• Excerpts from a dataset
[Start of Attachment]

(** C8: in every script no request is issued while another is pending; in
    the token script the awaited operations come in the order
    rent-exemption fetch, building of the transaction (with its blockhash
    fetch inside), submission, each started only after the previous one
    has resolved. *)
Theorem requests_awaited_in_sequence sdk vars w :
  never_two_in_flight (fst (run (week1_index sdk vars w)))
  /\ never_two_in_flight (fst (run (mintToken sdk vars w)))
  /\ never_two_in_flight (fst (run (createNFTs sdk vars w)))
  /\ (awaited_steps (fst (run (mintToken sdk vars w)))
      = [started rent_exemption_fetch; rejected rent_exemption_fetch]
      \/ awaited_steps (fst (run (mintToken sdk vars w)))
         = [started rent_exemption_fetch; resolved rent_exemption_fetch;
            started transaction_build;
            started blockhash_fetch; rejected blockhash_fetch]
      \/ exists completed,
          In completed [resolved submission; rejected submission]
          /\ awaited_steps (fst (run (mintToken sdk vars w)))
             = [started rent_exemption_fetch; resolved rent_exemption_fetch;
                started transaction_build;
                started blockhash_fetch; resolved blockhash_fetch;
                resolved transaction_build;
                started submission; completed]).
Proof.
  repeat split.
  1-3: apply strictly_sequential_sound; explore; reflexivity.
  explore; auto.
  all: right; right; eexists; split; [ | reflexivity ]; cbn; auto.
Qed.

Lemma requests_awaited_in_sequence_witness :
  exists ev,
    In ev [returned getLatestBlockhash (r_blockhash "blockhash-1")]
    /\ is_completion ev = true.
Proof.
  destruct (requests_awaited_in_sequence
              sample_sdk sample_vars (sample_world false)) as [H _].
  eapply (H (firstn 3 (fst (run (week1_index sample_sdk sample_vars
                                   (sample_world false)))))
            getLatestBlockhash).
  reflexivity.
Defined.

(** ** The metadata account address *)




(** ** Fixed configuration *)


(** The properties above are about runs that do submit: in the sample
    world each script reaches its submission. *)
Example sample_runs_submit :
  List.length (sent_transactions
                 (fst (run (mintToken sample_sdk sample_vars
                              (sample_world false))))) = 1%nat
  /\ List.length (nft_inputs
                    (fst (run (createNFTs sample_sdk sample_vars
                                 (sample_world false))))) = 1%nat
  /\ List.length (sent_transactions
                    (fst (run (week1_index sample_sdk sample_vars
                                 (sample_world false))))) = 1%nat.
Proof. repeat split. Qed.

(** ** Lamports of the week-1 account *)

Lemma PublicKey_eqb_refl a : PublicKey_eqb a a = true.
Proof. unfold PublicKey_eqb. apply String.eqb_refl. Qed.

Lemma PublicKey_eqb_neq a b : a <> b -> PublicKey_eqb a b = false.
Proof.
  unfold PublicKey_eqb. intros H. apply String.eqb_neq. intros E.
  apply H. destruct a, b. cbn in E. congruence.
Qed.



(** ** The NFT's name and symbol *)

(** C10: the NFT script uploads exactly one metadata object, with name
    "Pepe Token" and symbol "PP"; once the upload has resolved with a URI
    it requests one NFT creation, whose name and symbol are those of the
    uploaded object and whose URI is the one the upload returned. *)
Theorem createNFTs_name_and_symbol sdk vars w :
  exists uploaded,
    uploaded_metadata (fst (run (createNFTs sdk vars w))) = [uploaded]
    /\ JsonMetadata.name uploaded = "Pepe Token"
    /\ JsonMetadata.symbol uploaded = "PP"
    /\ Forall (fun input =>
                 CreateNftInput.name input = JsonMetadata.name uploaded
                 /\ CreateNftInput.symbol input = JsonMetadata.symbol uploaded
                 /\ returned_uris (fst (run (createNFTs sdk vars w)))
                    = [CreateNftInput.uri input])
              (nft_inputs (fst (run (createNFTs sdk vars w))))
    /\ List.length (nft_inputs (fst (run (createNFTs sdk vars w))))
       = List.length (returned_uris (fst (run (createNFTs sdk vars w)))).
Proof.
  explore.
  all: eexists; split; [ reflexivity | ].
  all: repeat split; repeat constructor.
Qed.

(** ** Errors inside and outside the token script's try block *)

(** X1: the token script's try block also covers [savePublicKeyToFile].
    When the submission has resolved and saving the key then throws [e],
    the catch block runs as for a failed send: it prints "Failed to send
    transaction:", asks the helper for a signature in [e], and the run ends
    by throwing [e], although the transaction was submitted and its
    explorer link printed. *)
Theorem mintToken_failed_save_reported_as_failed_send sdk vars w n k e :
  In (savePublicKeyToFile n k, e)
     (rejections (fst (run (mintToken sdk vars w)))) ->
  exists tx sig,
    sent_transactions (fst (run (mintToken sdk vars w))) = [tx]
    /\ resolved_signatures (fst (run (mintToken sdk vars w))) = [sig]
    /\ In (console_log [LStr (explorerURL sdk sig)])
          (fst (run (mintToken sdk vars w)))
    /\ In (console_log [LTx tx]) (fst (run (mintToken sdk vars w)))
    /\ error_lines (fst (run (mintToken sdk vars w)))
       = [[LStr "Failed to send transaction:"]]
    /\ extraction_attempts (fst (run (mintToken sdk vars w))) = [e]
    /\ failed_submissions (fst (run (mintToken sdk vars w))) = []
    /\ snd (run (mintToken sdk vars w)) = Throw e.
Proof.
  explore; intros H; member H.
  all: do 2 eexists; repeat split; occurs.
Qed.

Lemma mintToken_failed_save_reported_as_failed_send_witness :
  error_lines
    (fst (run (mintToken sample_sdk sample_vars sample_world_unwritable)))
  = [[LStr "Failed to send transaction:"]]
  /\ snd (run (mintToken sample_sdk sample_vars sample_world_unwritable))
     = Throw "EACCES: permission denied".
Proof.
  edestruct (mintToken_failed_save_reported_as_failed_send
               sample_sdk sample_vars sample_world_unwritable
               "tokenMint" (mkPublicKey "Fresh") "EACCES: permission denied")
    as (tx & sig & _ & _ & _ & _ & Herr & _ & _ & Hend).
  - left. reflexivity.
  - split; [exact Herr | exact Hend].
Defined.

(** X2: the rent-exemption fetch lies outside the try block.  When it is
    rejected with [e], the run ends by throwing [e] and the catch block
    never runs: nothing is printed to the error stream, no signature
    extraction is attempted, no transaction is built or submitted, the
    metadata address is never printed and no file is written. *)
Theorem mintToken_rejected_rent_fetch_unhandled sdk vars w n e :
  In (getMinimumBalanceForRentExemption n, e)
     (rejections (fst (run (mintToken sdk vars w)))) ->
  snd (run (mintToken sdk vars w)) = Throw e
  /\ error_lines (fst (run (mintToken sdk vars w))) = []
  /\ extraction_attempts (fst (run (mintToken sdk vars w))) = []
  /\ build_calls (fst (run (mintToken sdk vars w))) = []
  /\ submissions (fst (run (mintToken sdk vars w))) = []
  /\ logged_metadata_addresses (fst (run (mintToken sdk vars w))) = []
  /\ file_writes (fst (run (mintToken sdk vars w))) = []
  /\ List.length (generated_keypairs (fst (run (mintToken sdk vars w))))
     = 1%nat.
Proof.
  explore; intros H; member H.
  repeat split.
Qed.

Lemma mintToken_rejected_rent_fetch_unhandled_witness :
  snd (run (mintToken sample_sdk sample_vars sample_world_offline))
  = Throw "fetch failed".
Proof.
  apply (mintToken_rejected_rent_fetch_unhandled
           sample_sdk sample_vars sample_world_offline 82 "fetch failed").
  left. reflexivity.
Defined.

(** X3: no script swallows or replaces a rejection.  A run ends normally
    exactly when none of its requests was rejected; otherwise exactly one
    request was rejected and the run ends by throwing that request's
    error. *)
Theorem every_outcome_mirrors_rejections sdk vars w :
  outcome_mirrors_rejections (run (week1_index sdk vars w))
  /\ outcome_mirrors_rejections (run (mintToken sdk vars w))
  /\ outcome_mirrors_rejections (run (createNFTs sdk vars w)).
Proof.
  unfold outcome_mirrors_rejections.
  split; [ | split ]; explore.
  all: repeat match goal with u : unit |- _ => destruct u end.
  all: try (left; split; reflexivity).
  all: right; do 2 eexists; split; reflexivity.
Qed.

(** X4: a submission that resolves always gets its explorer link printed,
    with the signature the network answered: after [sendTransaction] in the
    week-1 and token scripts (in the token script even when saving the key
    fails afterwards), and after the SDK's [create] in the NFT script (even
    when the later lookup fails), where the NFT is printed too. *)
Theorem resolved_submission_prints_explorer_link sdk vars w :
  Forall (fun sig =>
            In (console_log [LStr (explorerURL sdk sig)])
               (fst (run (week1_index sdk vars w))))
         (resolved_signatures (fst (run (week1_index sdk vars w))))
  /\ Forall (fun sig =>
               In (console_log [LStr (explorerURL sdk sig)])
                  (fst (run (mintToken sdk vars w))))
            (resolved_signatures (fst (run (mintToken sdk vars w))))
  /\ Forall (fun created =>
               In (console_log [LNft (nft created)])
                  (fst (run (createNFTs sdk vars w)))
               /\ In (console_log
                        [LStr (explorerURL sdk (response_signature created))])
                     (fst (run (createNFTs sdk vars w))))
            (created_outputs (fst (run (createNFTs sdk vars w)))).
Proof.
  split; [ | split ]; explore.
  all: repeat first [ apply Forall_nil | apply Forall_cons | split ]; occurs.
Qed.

[End of Attachment]

• THE PROBLEM
Copy out all lines above that include the string "getLatestBlockhash".

• OUTPUT FOR THIS TASK
    In ev [returned getLatestBlockhash (r_blockhash "blockhash-1")]
            getLatestBlockhash).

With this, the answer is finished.